Art Stage Jakarta - boon or bane?

While some art experts feel the Indonesian version of Singapore's art fair will hurt the local edition, others say it is a good way to build the brand

Art Stage Jakarta will maintain the high standards that Art Stage Singapore (above) has been lauded for, including its open layout, professional presentation and strong works by Asian galleries.
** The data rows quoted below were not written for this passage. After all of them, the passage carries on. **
(* ===== verification/Delivery.v ===== *)
(** * From the adapter of a session to its clients

    The parts put together: the server numbers and writes the events of a session
    ([BridgeServer]), the pipe hands the bytes over in chunks and the front end sorts
    them by channel ([Transport]), and the host of the session gives them to its
    clients ([SessionHost]). *)

From stdpp Require Import base list strings list_numbers.
From Stdlib Require Import ZArith Lia.
From S2P Require Import Prelude PyData PyStr Json Content PyText JsonText Jsonl TurnRunner Protocol SessionHost SessionHostThms Transport TransportThms Bridge BridgeThms BridgeServer.

(** What the server writes, as the front end reads it. *)
Definition wire (o : Output) : json := JObj (output_message o).

Section delivery.
Context `{FloatText} `{FloatRead}.

(** What a channel that reads the records from [l] gets continues what was written
    for it, up to where it is closed. *)
Lemma channel_events_current id tr : forall l acc, trace_records tr = map wire l ->
  exists l', l' `prefix_of` l /\ acc ++ omap Datatypes.id (channel_events id tr) = current_events id acc l'.
Proof.
  assert (Hnil : forall (l : list Output) acc, exists l', l' `prefix_of` l /\ acc ++ [] = current_events id acc l').
  { intros l acc. exists []. split; [apply prefix_nil|]. by rewrite app_nil_r. }
  induction tr as [|[r|e|op] tr IH]; intros l acc Hr; [apply Hnil| |by apply IH..].
  destruct l as [|o l]; [done|]. cbn in Hr. injection Hr as -> Hr. cbn [channel_events step_event].
  assert (Hgo : forall x acc', event_for id (wire o) = x -> (forall l', current_events id acc (o :: l') = current_events id acc' l') ->
    (match x with Some (Some e) => acc' = acc ++ [e] | Some None => False | None => acc' = acc end) ->
    exists l', l' `prefix_of` o :: l /\ acc ++ omap Datatypes.id (channel_events id (TRecord (wire o) :: tr)) = current_events id acc l').
  { intros x acc' Hx Hcur Hacc. destruct (IH l acc' Hr) as (l' & Hl' & Heq). exists (o :: l'). split; [by apply prefix_cons|]. rewrite Hcur, <- Heq.
    cbn [channel_events step_event]. rewrite Hx. destruct x as [[e|]|]; [subst acc'; cbn; by rewrite <- app_assoc|done|by subst acc']. }
  destruct o as [|id' e|id'].
  - by apply (Hgo None acc).
  - unfold wire, event_for in Hgo. cbn in Hgo. destruct (String.eqb_spec id id') as [<-|Hne].
    + apply (Hgo (Some (Some e)) (acc ++ [e])); [|done|done]. by rewrite bool_decide_eq_true_2.
    + apply (Hgo None acc); [|done|done]. by rewrite bool_decide_eq_false_2 by congruence.
  - destruct (String.eqb_spec id id') as [<-|Hne].
    + unfold wire, event_for. cbn. rewrite bool_decide_eq_true_2 by done. cbn. apply Hnil.
    + apply (Hgo None acc); [|intros l'; cbn; by rewrite (proj2 (String.eqb_neq _ _) Hne)|done]. unfold wire, event_for. cbn. by rewrite bool_decide_eq_false_2 by congruence.
Qed.

Lemma trace_records_split l l' : trace_records (l ++ l') = trace_records l ++ trace_records l'.
Proof. apply omap_app. Qed.

(** The records a prefix of the trace has are the outputs up to a point. *)
Lemma records_outputs before after out :
  trace_records (before ++ after) `prefix_of` map wire out ->
  exists o1 o2 o3, out = o1 ++ o2 ++ o3 /\ trace_records before = map wire o1 /\ trace_records after = map wire o2.
Proof.
  rewrite trace_records_split. intros [r Hr]. rewrite <- app_assoc in Hr. apply map_eq_app in Hr as (o1 & o' & -> & H1 & Hr).
  apply map_eq_app in Hr as (o2 & o3 & -> & H2 & H3). by exists o1, o2, o3.
Qed.
End delivery.

(** A channel that is opened when nothing is left of a former one of its name gets
    what is written for it from then on, numbered from 1, and at the end perhaps the
    report that the transport is lost. *)
Lemma channel_numbered `{FloatText} `{FloatRead} details ops pipe more k ch :
  let out := sv_output (server_run details ops) in
  let p := pipe_run pipe new_bridge in
  Forall is_record (map wire out) -> chunks pipe +:+ more = record_lines (map wire out) -> bp_objects p !! k = Some ch ->
  exists before read, length (bp_objects (trace_run before new_bridge)) = k /\ trace_records before = map wire read /\ read `prefix_of` out /\
    (exists rest, trace_of "" pipe (before ++ TOp (BOpen (ch_id ch)) :: rest)) /\
    (current_events (ch_id ch) [] read = [] ->
     numbered_from 0 (omap id (ch_messages ch)) /\
     exists written report, read ++ written `prefix_of` out /\ omap id (ch_messages ch) = current_events (ch_id ch) [] written ++ report /\
       (bp_reading p = true -> report = [])).
Proof.
  intros out p Hrs Hb Hk. destruct (channel_delivery _ pipe more Hrs Hb) as (trace & Hops & Hrec & _ & Hc). fold p in Hc.
  destruct (Hc k ch Hk) as (before & after & [rest ->] & _ & Hat & Hm & Hnum).
  assert (Hpre : trace_records (before ++ after) `prefix_of` map wire out).
  { etransitivity; [|exact Hrec]. rewrite !trace_records_split. exists (trace_records rest). by rewrite <- ?app_assoc. }
  destruct (records_outputs before after out Hpre) as (o1 & o2 & o3 & Hout & H1 & H2).
  exists before, o1. split_and!; [done|done|by exists (o2 ++ o3)| |].
  { exists (after ++ rest). by rewrite <- app_assoc in Hops. }
  intros Hnil. destruct (channel_events_current (ch_id ch) after o2 [] H2) as (l & [l2 ->] & Hl). simpl in Hl. split.
  - apply Hnum. rewrite Hl. pose proof (sd_prefix _ (served_run details ops) (ch_id ch) (o1 ++ l)) as Hp.
    rewrite current_events_app, Hnil in Hp. apply Hp. fold out. rewrite Hout. exists (l2 ++ o3). by rewrite <- !app_assoc.
  - eexists l, _. split_and!; [exists (l2 ++ o3); rewrite Hout; by rewrite <- !app_assoc|rewrite Hm, omap_app, Hl; reflexivity|].
    intros ->. done.
Qed.


#[local] Instance demo_float_text : FloatText := {| float_repr b := "0.0" |}.
#[local] Instance demo_float_read : FloatRead := {| float_value s := 0 |}.

Lemma wire_records l : forallb (fun o => plain_json (wire o)) l = true -> Forall is_record (map wire l).
Proof.
  rewrite forallb_forall. intros Hl. apply Forall_forall. intros r Hr. apply list_elem_of_In, in_map_iff in Hr as (o & <- & Ho).
  split; [by apply plain_json_ok, Hl|by eexists].
Qed.

Lemma chunks_only_records op rest pipe : Forall (fun s => exists c, s = PChunk c) pipe ->
  forall b before, trace_of b pipe (before ++ TOp op :: rest) -> False.
Proof.
  induction 1 as [|s' pipe [c ->] Hp IH]; intros b before Ht.
  - inversion Ht. by destruct before.
  - inversion Ht as [|b' c' now b'' pipe' t H1 H2 H3 H5 H4| |]; subst. assert (exists before', t = before' ++ TOp op :: rest) as [before' ->].
    { clear -H4. revert before H4. induction now as [|r now IH]; intros before H4; [by exists before|]. destruct before as [|s before]; [done|].
      injection H4 as _ H4. by apply (IH before). }
    by apply (IH b'' before').
Qed.

(** The first step of the pipe opens the channel: nothing was read before. *)
Lemma opened_first id pipe before rest : Forall (fun s => exists c, s = PChunk c) pipe ->
  trace_of "" (POp (BOpen id) :: pipe) (before ++ TOp (BOpen id) :: rest) -> before = [].
Proof.
  intros Hp Ht. inversion Ht as [| | |b op pipe' t Ht' Hb Hop Htr]; subst. destruct before as [|s before]; [done|].
  injection Htr as _ ->. by apply chunks_only_records in Ht'.
Qed.

(** Opening a session: the command of the front end, and the thread that serves it. *)
Definition demo_open : dict := [("type", JStr "open_session"); ("session_id", JStr "s"); ("workspace", JStr "/w")].
Definition demo_ops : list ServerOp := [SLine (command_line "s" demo_open) demo_session (Ok tt); SAct "s" (AServe demo_session demo_host);
   SAct "s" (AEvent demo_session "assistant_delta" [("text", JStr "hi")])].


(** A channel that ends while the front end closes it is reported closed twice; if
    the front end has opened the session again in between, the second report ends
    the new channel, for which nothing was written. *)
Definition failing_host : HostAnswers :=
  MkHostAnswers true (Err (Exn ERuntimeError "no runtime")) (Ok "m") [] [] (Ok tt) (Ok (false, "m")) (Ok false) (Ok ("p", "m")) (Ok JNull) (Ok JNull) (Ok tt).
Definition close_line (channel_id : string) : string := dumps (JObj [("type", JStr "close_channel"); ("channel_id", JStr channel_id)]) +:+ NL.

Lemma late_close_ends_new_channel :
  let first := [SLine (command_line "s" demo_open) demo_view (Ok tt); SAct "s" (AServe demo_view failing_host); SEnded "s"] in
  let bytes ops := record_lines (map wire (sv_output (server_run (fun _ => []) ops))) in
  let pipe := [POp (BOpen "s"); PChunk (bytes first); POp (BOpen "s");
               PChunk (sdrop (String.length (bytes first)) (bytes (first ++ [SLine (close_line "s") demo_view (Ok tt)])))] in
  map (fun c => (ch_closed c, length (ch_messages c))) (bp_objects (pipe_run pipe new_bridge)) = [(true, 2%nat); (true, 1%nat)].
Proof. vm_compute. reflexivity. Qed.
PHOTO: ST FILE

The announcement that Art Stage Singapore, one of the biggest art fairs in Singapore in the last six years, is starting a Jakarta edition in August has come as a surprise to the art world here.

While expansion seems like a natural progression for Singapore's top-end contemporary art fair, which has built strong ties with Indonesian collectors, gallerists and artists, it has also raised questions about whether it will cannibalise the show here.

After all, the premier art fair, which launched here in 2010 and is run by art industry veteran Lorenzo Rudolf, has successfully raised the profile of South-east Asian art, drawing more than 30,000 visitors to each edition.

The fair, which has the backing of key government agencies such as the National Arts Council, the Economic Development Board and the Singapore Tourism Board, has received the thumbs up for its open layout, professional presentation and strong works by Asian galleries.

Strong curation has also ensured platforms for emerging artists, alongside established names who routinely do well at art fairs globally.

Art Stage Jakarta, featuring up to 50 art galleries, mostly from Indonesia, will take place at the Sheraton Grand Jakarta Gandaria City Hotel from Aug 5 to 7, while the seventh edition of Art Stage Singapore will run from Jan 12 to 15.

The Jakarta edition will be managed by Mr Leo Silitonga, who has promised the same "high standards and quality" that the Singapore event is known for.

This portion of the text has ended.